Playlist: News Station Picks for February
Compiled By: PRX Editors
Hi—this isn’t curator Julianne Welby, but John Barth at PRX. I used to be a news director, so I am stepping into the curating slot this month as we and PRNDI search for a new news curator. So, for February, here are some programs that catch my editorial ear:
From The Kitchen Sisters | 54:00
This Kitchen Sisters' exclusive on PRX is really fantastic. The Sisters have mined their archives to highlight and tell some fantastic human stories in their unique style. Actress Alfre Woodward hosts the show. This is good not just for Black History Month – air this to show off some of the best of public radio!
From Brian Bull | 02:56
You don’t hear audio postcards too much, and I wish there were more. Good ones, like this, are like a powerful photograph. Who even knew bison were rounded up into herds and done so, in this case, by a tribe in Wisconsin? I love the voices, the rawness of man and animal and the frigid air. I would use this as a kicker on a talk show, a place to take listeners on a journey to a place they will likely never see or hear. A treat for the ear and the imagination.
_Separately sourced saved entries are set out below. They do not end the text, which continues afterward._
(** * Bug reporter widget: capture session and submission layer

    A shallow embedding of [src/core/capture.ts] (class [BugReportCapture]),
    [src/integrations/base.ts] (class [BaseIntegration]),
    [src/integrations/webhook.ts] (class [WebhookIntegration]) and of the
    submit handler of [src/components/BugReporter.tsx], together with the
    properties the specification states about them.

    Conventions.  JavaScript numbers that the code only uses as integers
    (capacities, status codes, timestamps) are [Z]; arrays are lists, oldest
    element first; optional fields are [option]; objects used as string-keyed
    dictionaries are [gmap string _]; promises are modelled by their settled
    outcome, and the world (network, rasteriser, clock) is an explicit
    argument of the function that consults it.

    A string is a sequence of UTF-16 code units, one [ascii] per unit, so the
    texts of this development are those whose code units lie below 256
    (U+0000 to U+00FF); [String.length] is [text.length].  The functions
    that look at single characters (white space, lower case, percent
    encoding) follow the platform on all of these code units. *)

From Stdlib Require Import ZArith String Ascii List Bool Lia.
From stdpp Require Import base option list strings gmap pretty.

Local Open Scope string_scope.
Local Open Scope list_scope.
Local Open Scope Z_scope.

(** ** JavaScript primitives used by the code *)

Module Js.

(** [a || b] on optional strings: [undefined] and [''] are falsy. *)
Definition truthy (s : option string) : bool :=
  match s with
  | Some s => negb (String.eqb s "")
  | None => false
  end.

Definition or_default (a : option string) (d : string) : string :=
  match a with
  | Some s => if String.eqb s "" then d else s
  | None => d
  end.

(** [String.prototype.toLowerCase]: the capital letters below U+0100 are
    [A] to [Z] and U+00C0 to U+00DE without the sign U+00D7; each has its
    small letter 32 places further. *)
Definition lower_ascii (c : ascii) : ascii :=
  let n := nat_of_ascii c in
  if (((65 <=? n) && (n <=? 90)) ||
      ((192 <=? n) && (n <=? 222) && negb (n =? 215)))%nat
  then ascii_of_nat (n + 32) else c.

Fixpoint toLowerCase (s : string) : string :=
  match s with
  | EmptyString => EmptyString
  | String c s' => String (lower_ascii c) (toLowerCase s')
  end.

(** [s.includes(sub)]. *)
Fixpoint includes (s sub : string) : bool :=
  String.prefix sub s ||
  match s with
  | EmptyString => false
  | String _ s' => includes s' sub
  end.

(** [arr.slice(start)] for an integer [start]: a negative [start] counts
    from the end, and [-0] is [0]. *)
Definition slice {A} (start : Z) (l : list A) : list A :=
  let len := Z.of_nat (length l) in
  let k := if start <? 0 then Z.max (len + start) 0 else Z.min start len in
  drop (Z.to_nat k) l.

(** [arr.join(sep)] on strings. *)
Fixpoint join (sep : string) (l : list string) : string :=
  match l with
  | [] => ""
  | [x] => x
  | x :: rest => x +:+ sep +:+ join sep rest
  end.

(** A thrown value: an [Error] carrying a message, or anything else. *)
Inductive Thrown :=
| ThrownError (message : string)
| ThrownValue (shown : string).

End Js.

(** ** Data model ([src/types]) *)

(** A number that may be [NaN] (the result of [parseInt]). *)
Inductive JsNum := Num (z : Z) | NaN.

Inductive LogLevel := LvLog | LvWarn | LvError | LvInfo | LvDebug.

Record ConsoleLogEntry := {
  log_timestamp : Z;
  log_level : LogLevel;
  log_message : string;
  log_args : list string;
  log_source : option string
}.

Record NetworkRequestEntry := {
  net_timestamp : Z;
  net_method : string;
  net_url : string;
  net_status : option Z;
  net_duration : option Z;
  net_size : option JsNum;
  net_requestHeaders : option (gmap string string);
  net_responseHeaders : option (gmap string string);
  net_error : option string
}.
Every year, the Ho Chunk Nation of Wisconsin gathers up its bison herd. With trucks, bullhorns, and cattle prods, volunteers brave the cold to corral these huge, burly beasts through a long passage called 'the Alley", which then leads into a series of chutes. Here the bisons are weighed, innoculated, tagged, and given a microchip ID for tracking. The Ho Chunk prize the bison for its lean, healthy meat and warm hides, and the tribe hopes to eventually expand its herd from its current 122 head, to more than 300 some day.
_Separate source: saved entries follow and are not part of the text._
Lemma list_snoc_length {A} (l : list A) n :
  length l = S n -> exists l' x, l = l' ++ [x] /\ length l' = n.
Proof.
  intros H. destruct (pop l) as [[x l']|] eqn:E.
  - apply pop_Some in E as ->. exists l', x. split; [done|].
    rewrite length_app in H. simpl in H. lia.
  - apply pop_None in E as ->. done.
Qed.

(** The room as [start_game] leaves it when the first table card is known:
    one case per kind of first card. *)
Lemma first_card_effects_shape g first room d c1 c2 :
  deck room = d ++ [c2; c1] ->
  current_player_index room < length (players room) ->
  exists r fid fc sh,
    first_card_effects g first room = (r, fid, fc, sh) /\
    same_table room r /\
    discard_pile r = discard_pile room /\
    length (players r) = length (players room) /\
    current_player_index r =
      (if skips_a_seat first
       then (current_player_index room + 1) mod length (players room)
       else current_player_index room) /\
    card_drawn_this_turn r = card_drawn_this_turn room /\
    forall pid,
      length ∘ hand <$> get_player pid (players r) =
      (fun p => if str_eq (id_at room (current_player_index room)) pid
                then length (hand p) + first_card_draws first
                else length (hand p)) <$> get_player pid (players room).
Proof.
  intros Hd Hcur. unfold first_card_effects, skips_a_seat, first_card_draws, player_ids.
  rewrite length_map.
  set (victim := id_at room (current_player_index room)).
  destruct (str_eq (rank first) "6") eqn:E6.
  { rewrite (forced_draw_nonempty g victim room (d ++ [c2]) c1)
      by (by rewrite Hd, <- app_assoc).
    eexists _, _, _, _. split; [done|]. simpl.
    split; [repeat split; unfold standings; simpl; apply standings_update; by intros []|].
    rewrite update_player_length. repeat split.
    intros pid. rewrite get_player_update.
    destruct (get_player pid (players room)) as [p|]; [|done]. simpl.
    destruct (str_eq victim pid); simpl; [|done].
    rewrite length_app. simpl. done. }
  destruct (str_eq (rank first) "7") eqn:E7.
  { rewrite (forced_draw_nonempty g victim room (d ++ [c2]) c1)
      by (by rewrite Hd, <- app_assoc).
    rewrite (forced_draw_nonempty g victim _ d c2) by done.
    eexists _, _, _, _. split; [done|]. simpl.
    split.
    { repeat split. unfold standings. simpl.
      rewrite !standings_update; [done|by intros []..]. }
    rewrite !update_player_length. repeat split.
    intros pid. rewrite !get_player_update.
    destruct (get_player pid (players room)) as [p|]; [|done]. simpl.
    destruct (str_eq victim pid); simpl; [|done].
    rewrite !length_app. simpl. f_equal. lia. }
  simpl.
  assert (forall pid,
            length ∘ hand <$> get_player pid (players room) =
            (fun p => if str_eq victim pid then length (hand p) + 0 else length (hand p))
              <$> get_player pid (players room)) as Hsame.
  { intros pid. destruct (get_player pid (players room)); [|done]. simpl.
    destruct (str_eq victim pid); [|done]. f_equal. lia. }
  destruct (_ && _) eqn:E8.
  { apply andb_true_iff in E8 as [E8 _].
    rewrite (str_eq_ne _ _ "A" E8) by done.
    eexists _, _, _, _. split; [done|]. simpl. by repeat split. }
  destruct (str_eq (rank first) "A").
  { eexists _, _, _, _. split; [done|]. simpl. by repeat split. }
  destruct (str_eq (rank first) "Q");
    (eexists _, _, _, _; split; [done|]; simpl; by repeat split).
Qed.

Lemma start_game_room_Accepted g rid room :
  Random_ok g ->
  1 <= length (players room) <= 4 ->
  deck_size room = 36 \/ deck_size room = 52 ->
  exists r' out first,
    start_game_room g rid room = Accepted r' out /\
    game_started r' = true /\
    standings r' = standings room /\
    deck_size r' = deck_size room /\
    card_drawn_this_turn r' = card_drawn_this_turn room /\
    discard_pile r' = [first] /\
    dealer_index r' < length (players room) /\
    (forall l, last_loser_id room = Some l -> l <> "" -> l ∈ player_ids room ->
               player_ids room !! dealer_index r' = Some l) /\
    current_player_index r' =
      (if skips_a_seat first
       then ((dealer_index r' + 1) mod length (players room) + 1) mod length (players room)
       else (dealer_index r' + 1) mod length (players room)) /\
    length (players r') = length (players room) /\
    forall pid p,
      get_player pid (players r') = Some p ->
      length (hand p) =
        if str_eq (id_at room ((dealer_index r' + 1) mod length (players room))) pid
        then 5 + first_card_draws first else 5.
Proof.
  intros Hg [Hn1 Hn4] Hsz. unfold start_game_room.
  set (room1 := set_deck _ _).
  assert (length (deck room1) = deck_size room) as Hd1.
  { subst room1. simpl. rewrite create_deck_length by done.
    destruct Hsz as [-> | ->]; done. }
  destruct (deal_enough (players room1) (deck room1)) as (ps & d & Hdeal).
  { rewrite Hd1. subst room1. simpl. lia. }
  rewrite Hdeal. simpl.
  pose proof (deal_hands _ _ _ _ Hdeal) as (Hfive & Hstand).
  apply deal_total in Hdeal as (Htot & Hkeys & H5).
  assert (length ps = length (players room)) as Hps.
  { rewrite <- (length_map fst ps), Hkeys. subst room1. simpl. apply length_map. }
  assert (exists k, length d = S (S (S k))) as [k Hk].
  { exists (length d - 3). subst room1. simpl in *. lia. }
  destruct (list_snoc_length d _ Hk) as (d1 & first & -> & Hk1).
  destruct (list_snoc_length d1 _ Hk1) as (d2 & c1 & -> & Hk2).
  destruct (list_snoc_length d2 _ Hk2) as (d3 & c2 & -> & _).
  rewrite (proj2 (pop_Some _ _ _) eq_refl).
  set (room3 := set_discard_pile _ _).
  assert (player_ids room3 = player_ids room) as Hids3.
  { unfold player_ids. subst room3 room1. simpl. exact Hkeys. }
  assert (length (player_ids room) = length (players room)) as Hlen
    by (unfold player_ids; apply length_map).
  rewrite Hids3, Hlen.
  destruct (length (players room) =? 0) eqn:Hz; [apply Nat.eqb_eq in Hz; lia|].
  set (dealer := if _ && _ then _ else _).
  assert (dealer < length (players room) /\
          forall l, last_loser_id room = Some l -> l <> "" -> l ∈ player_ids room ->
                    player_ids room !! dealer = Some l) as [Hdealer Hloser].
  { subst dealer. change (last_loser_id room3) with (last_loser_id room).
    destruct (truthy (last_loser_id room) &&
              str_in (default "" (last_loser_id room)) (player_ids room)) eqn:E.
    - apply andb_true_iff in E as [_ E].
      destruct (index_of_lt _ _ E) as (i & -> & Hi). simpl.
      split; [apply lookup_lt_Some in Hi; lia|].
      intros l Hl _ _. by rewrite Hl in Hi.
    - split.
      + destruct (randint_range g Hg 0 (length (players room) - 1)); lia.
      + intros l Hl Hne Hin. rewrite Hl in E. simpl in E.
        apply str_eq_false in Hne. rewrite Hne in E. simpl in E.
        by rewrite (proj2 (str_in_elem l _) Hin) in E. }
  set (room4 := set_current_player_index _ _).
  destruct (first_card_effects_shape g first room4 d3 c1 c2)
    as (r5 & fid & fc & sh & -> & Hsame & Hdisc & Hlen5 & Hcur5 & Hlatch & Hhands).
  { subst room4 room3. simpl. by rewrite <- !app_assoc. }
  { subst room4 room3 room1. simpl. rewrite Hps. by apply Nat.mod_upper_bound; lia. }
  assert (length (players room4) = length (players room)) as Hlen4
    by (subst room4 room3 room1; simpl; exact Hps).
  rewrite Hlen4 in *.
  destruct Hsame as (Hst5 & _ & Hdl5 & Hgs5 & Hsz5 & _).
  eexists r5, _, first. split; [done|].
  split; [by rewrite Hgs5|]. split.
  { rewrite Hst5. unfold standings. subst room4 room3 room1. simpl. exact Hstand. }
  split; [by rewrite Hsz5|]. split; [by rewrite Hlatch|].
  split; [by rewrite Hdisc|].
  rewrite Hdl5. change (dealer_index room4) with dealer.
  change (current_player_index room4) with ((dealer + 1) mod length (players room)) in *.
  split; [done|]. split; [done|]. split; [done|]. split; [done|].
  intros pid p Hp. specialize (Hhands pid). rewrite Hp in Hhands. simpl in Hhands.
  change (players room4) with ps in Hhands.
  destruct (get_player pid ps) as [q|] eqn:Hq; [|done]. simpl in Hhands.
  apply get_player_elem in Hq.
  rewrite Forall_forall in Hfive. apply Hfive in Hq. simpl in Hq.
  injection Hhands as ->. rewrite Hq.
  assert (id_at room4 ((dealer + 1) mod length (players room)) =
          id_at room ((dealer + 1) mod length (players room))) as ->.
  { unfold id_at. change (player_ids room4) with (player_ids room3). by rewrite Hids3. }
  done.
Qed.

(** ** The seat to move *)

Lemma same_table_length r r' : same_table r r' -> length (players r') = length (players r).
Proof.
  intros (Hst & _). unfold standings in Hst.
  by rewrite <- (length_map standing (players r')), Hst, length_map.
Qed.

Lemma turn_ok_keep r r' :
  same_table r r' ->
  current_player_index r' = current_player_index r \/
    current_player_index r' < length (players r') ->
  turn_ok r -> turn_ok r'.
Proof.
  intros Hsame Hidx Hok Hst. pose proof (same_table_length _ _ Hsame) as Hlen.
  destruct Hsame as (_ & _ & _ & Hgs & _). rewrite Hgs in Hst.
  destruct Hidx as [-> | H]; [|done]. rewrite Hlen. by apply Hok.
Qed.

Lemma eight_draw_loop_frame g fuel pid room drawn sh r drawn' sh' :
  eight_draw_loop g fuel pid room drawn sh = (r, drawn', sh') -> frame room r.
Proof.
  revert room drawn sh.
  induction fuel as [|fuel IH]; intros room drawn sh.
  { intros [= <- <- <-]. apply frame_refl. }
  rewrite eight_draw_loop_S.
  destruct (replenish_deck g room) as [room1 shuffled] eqn:Hrep.
  apply replenish_deck_frame in Hrep.
  destruct (pop (deck room1)) as [[card deck']|] eqn:Hpop;
    [|by intros [= <- <- <-]].
  destruct (last (discard_pile room1)) as [top|]; [|by intros [= <- <- <-]].
  assert (frame room1
            (set_players (update_player pid (hand_append card) (players room1))
               (set_deck deck' room1))) as Hc2.
  { apply (draw_to_frame pid room1 _ 1). unfold draw_to. by rewrite Hpop. }
  destruct (eight_match card top).
  - intros [= <- <- <-]. by eapply frame_trans.
  - intros Hloop. apply IH in Hloop.
    eapply frame_trans; [exact Hrep|]. by eapply frame_trans.
Qed.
This audio postcard captures the sounds of voices of the yearly event, complete with a few runaways.
This is documentary is 47 years old…but very relevant: white voices and great accents talk about racial change; the 'old' South clashing with the emerging new South of 1962. This is a cultural struggle and transition captured with sensitivity and editorial directness.
The CBC has a tradition of such nuanced work. And a real treat, too, is some of the other Black History Month submissions from the CBC including rare and powerful lectures by Dr. Martin Luther King, Jr.
Today on the second of six programs honouring Dr. Martin Luther King Jr., a portrait from 1962 of the city of Atlanta. It was the birthplace of Dr. King and became one of the first southern cities to become de-segregated. Listen to this fascinating period piece of a city caught up in the sweep of history.
From Karen Brown | 05:39
One of the consequences of expanding health care coverage to the under-insured and under-covered is a shortage of primary care doctors. This has reached a crisis level in states like Massachusetts. Karen’s powerful piece really gets to the complexity of the situation: best intentions with unintended results.
Want a powerful but longer documentary on this relevant topic? Try The Doctor Can’t See You Now by another excellent producer, Rachel Gotbaum.
As national health reformers are scrutinizing the Massachusetts reform experiment, a number of glitches are surfacing. While health care reform in Massachusetts has led to a dramatic increase in the number of people with health insurance, there’s an unintended consequence: A sudden demand for primary care doctors has outpaced the supply. This piece looks at crisis in primary care within the context of Massachusetts health reform and universal coverage, with perspectives from consumers, doctors, and advocates.
This is part of an ongoing reporting series made possible by a Kaiser Media Fellowship. Versions of this have aired on NPR (Weekend Edition) and WFCR, Amherst, MA.